Complete data recording: The recording content should include: testing time, environmental temperature/humidity, cable model/length/laying method, testing method (low-voltage pulse/impulse flashover), instrument parameters (propagation speed, sampling frequency), waveform screenshots, fault location distance, for subsequent traceability or re evaluation.

5、 Closing verification: avoid incomplete repair or misoperation

After fault location, it is necessary to ensure no omissions through "secondary confirmation, safe excavation, and repair testing":

Secondary confirmation of fault location: Based on the test distance and cable laying drawings, use an acoustic magnetic locator to scan near the estimated fault point (buried cables need to be tested with a probe), confirm the deviation between the fault point and the test data (allowable deviation ≤ 1 meter), and avoid accidental excavation caused by cable offset or joint misalignment.

Safe excavation and repair:

When excavating, priority should be given to manual excavation (direct excavation of soil above the cable by machinery is prohibited).

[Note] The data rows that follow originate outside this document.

(* ===== verification/Durable.v ===== *)
(** * Durable: what the store promises (persist/store.go, persist/doc.go)

    The contract of the durable tier, over any backend that keeps [BackendLaws] and
    any codec that reads what it wrote: the code is the cache it abstracts to; [Get]
    never writes and wakes once per rehydration; [Update] is durable before it is
    visible; what it stored survives evictions and restarts. *)

From S2P Require Import Prelude Values StateMonad Instants Envelope Backend Store.
From Stdlib Require Import Ascii.

(** A codec that reads what it wrote. *)
Class CodecLaws {T} (c : Codec T) :=
  Unmarshal_Marshal v b : Marshal c v = Done (inl b) -> Unmarshal c b = Done (v, None).

(** The default codec does where [encoding/json] does on the type. *)
Class JSONLaws (T : Type) `{JSON T} :=
  json_Unmarshal_Marshal (v : T) b :
    json_Marshal v = Done (inl b) -> json_Unmarshal b = Done (v, None).

Instance JSONCodec_laws {T} `{JSONLaws T} : CodecLaws (JSONCodec (T:=T)).
Proof.
  intros v b. simpl. destruct (json_Marshal v) as [[b'|e]|p|] eqn:Hm; intros; simplify_eq.
  by apply json_Unmarshal_Marshal.
Qed.

(** ** Construction *)

(** An option that comes from one of the constructors. *)
Definition made {T} (opt : Option (T:=T)) : Prop :=
  (exists n, WithBound n = Done opt) \/ (exists fn, opt = WithWake fn) \/
  (exists c, opt = WithCodec c).

Lemma made_bound {T} (opts : list (Option (T:=T))) cfg :
  Forall made opts -> (0 < cf_bound cfg)%Z ->
  (0 < cf_bound (foldl (fun cfg opt => opt cfg) cfg opts))%Z.
Proof.
  revert cfg. induction opts as [|opt opts IH]; [done|].
  intros cfg [Ho Hos]%Forall_cons Hc. simpl. apply IH; [done|].
  destruct Ho as [[n Hn]|[[fn ->]|[c ->]]]; [|done..].
  unfold WithBound in Hn. case_match eqn:Hle; simplify_eq. simpl. by apply Z.leb_gt in Hle.
Qed.

Lemma NewStore_consistent {T} `{JSON T} name (opts : list (Option (T:=T))) s x :
  Forall made opts -> NewStore name opts = Done (s, x) ->
  (0 < st_bound s)%Z /\ consistent s x /\ r_mu x = false /\ st_name s = name.
Proof.
  unfold NewStore. case_match; [done|]. intros Hopts [= <- <-].
  assert (Hb : (0 < cf_bound (foldl (fun cfg opt => opt cfg)
                                (mkConfig DefaultBound None JSONCodec) opts))%Z)
    by by apply made_bound.
  split_and!; try done. by apply consistent_empty.
Qed.

Section Durable.
Context {B : Type} `{Backend B} (contents : B -> gmap string bytes) `{!BackendLaws B contents}.
Context {T : Type} (zero : T).
Context (other : bytes -> envelope + goerror) (clock : nat -> gotime).
Context (s : Store (T:=T)) (Hbound : (0 < st_bound s)%Z) `{!CodecLaws (st_codec s)}.
Implicit Types (w : world B) (c : cache T).

Local Abbreviation exec := (exec zero other clock s).
Local Abbreviation key := (key s).

(** ** What a read does *)

(** What a record decodes to: the state and its stamp. *)
Definition decode (raw : bytes) : option (T * gotime) :=
  match json_Unmarshal_envelope other raw with
  | inl env =>
      match Unmarshal (st_codec s) (State env) with
      | Done (state, None) => Some (state, LastActive env)
      | _ => None
      end
  | inr _ => None
  end.

(** What a miss does with the answer of the backend: the wakes it fires, and its
    result. Only a record that decodes wakes, once, by the time since its stamp. *)
Definition fetched (e : Entity) (n : nat) (ans : bytes + goerror)
    (evs : list store_event) (r : result (T * error)) : Prop :=
  match ans with
  | inr err =>
      evs = [] /\ r = Done (zero, if errors_Is err PersistErrNotFound then None else Some err)
  | inl raw =>
      match decode raw, st_wake s with
      | None, _ => evs = [] /\ forall v, r <> Done (v, None)
      | Some (v, _), None => evs = [] /\ r = Done (v, None)
      | Some (v, stamp), Some wake =>
          let elapsed := Time_Sub (clock n) stamp in
          evs = [EvWake e elapsed] /\
          r = match wake e elapsed v with
              | Done v => Done (v, None)
              | Panicked p => Panicked p
              | Blocked => Blocked
              end
      end
  end.

Lemma fetch_spec e w r w' :
  fetch zero other clock s e w = (r, w') ->
  exists ans b evs, Backend_Get (key e) (w_backend w) = (ans, b) /\
    w' = mkWorld b (w_clock w + length evs) (w_trace w ++ EvGet (key e) :: evs) /\
    fetched e (w_clock w) ans evs r.
Proof.
  unfold fetch, b_Get, call_backend, log_event, modify, mbind, SM_bind, mret, SM_ret. simpl.
  destruct (Backend_Get _ _) as [[raw|err] b] eqn:Hget; intros Hrun.
  - exists (inl raw), b. unfold fetched, decode.
    destruct (json_Unmarshal_envelope other raw) as [env|err].
    2: { exists []. rewrite Nat.add_0_r. by simplify_eq/=. }
    unfold lift in Hrun. destruct (Unmarshal _ _) as [[state [err|]]|v|];
      try (exists []; rewrite Nat.add_0_r; by simplify_eq/=).
    destruct (st_wake s) as [wake|]; [|exists []; rewrite Nat.add_0_r; by simplify_eq/=].
    eexists [_]. rewrite Nat.add_1_r. unfold now in Hrun. simpl in Hrun.
    destruct (wake e _ state); simplify_eq/=; by rewrite <- app_assoc.
  - exists (inr err), b, []. rewrite Nat.add_0_r. simpl in *.
    by destruct (errors_Is err PersistErrNotFound); simplify_eq/=.
Qed.

(** A read leaves the backend's contents alone. *)
Lemma fetch_contents e w r w' :
  fetch zero other clock s e w = (r, w') ->
  contents (w_backend w') = contents (w_backend w).
Proof.
  intros (ans & b & evs & Hget & -> & _)%fetch_spec.
  pose proof (Get_contents (key e) (w_backend w)) as Hc. by rewrite Hget in Hc.
Qed.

After excavating to the surface of the cable (about 50cm depth), stop mechanical operation to prevent damage to the cable insulation;

Fault repair (such as replacing joints and repairing insulation) must comply with cable construction specifications, for example, cross-linked polyethylene cable joints must use heat shrink or cold shrink processes to ensure insulation strength meets standards.

Testing and power transmission after repair:

After repair, first use a megohmmeter to measure the insulation resistance (the insulation resistance of high-voltage cables should be ≥ 100M Ω, and low-voltage cables should be ≥ 10M Ω);

Then use the low-voltage pulse method to test and confirm that there are no residual fault reflection waves;

Before dismantling the temporary grounding wire, it is necessary to conduct another electrical test. When restoring power supply, a no-load test run (test run time ≥ 5 minutes) should be carried out first. After no abnormalities are found, normal operation can be resumed.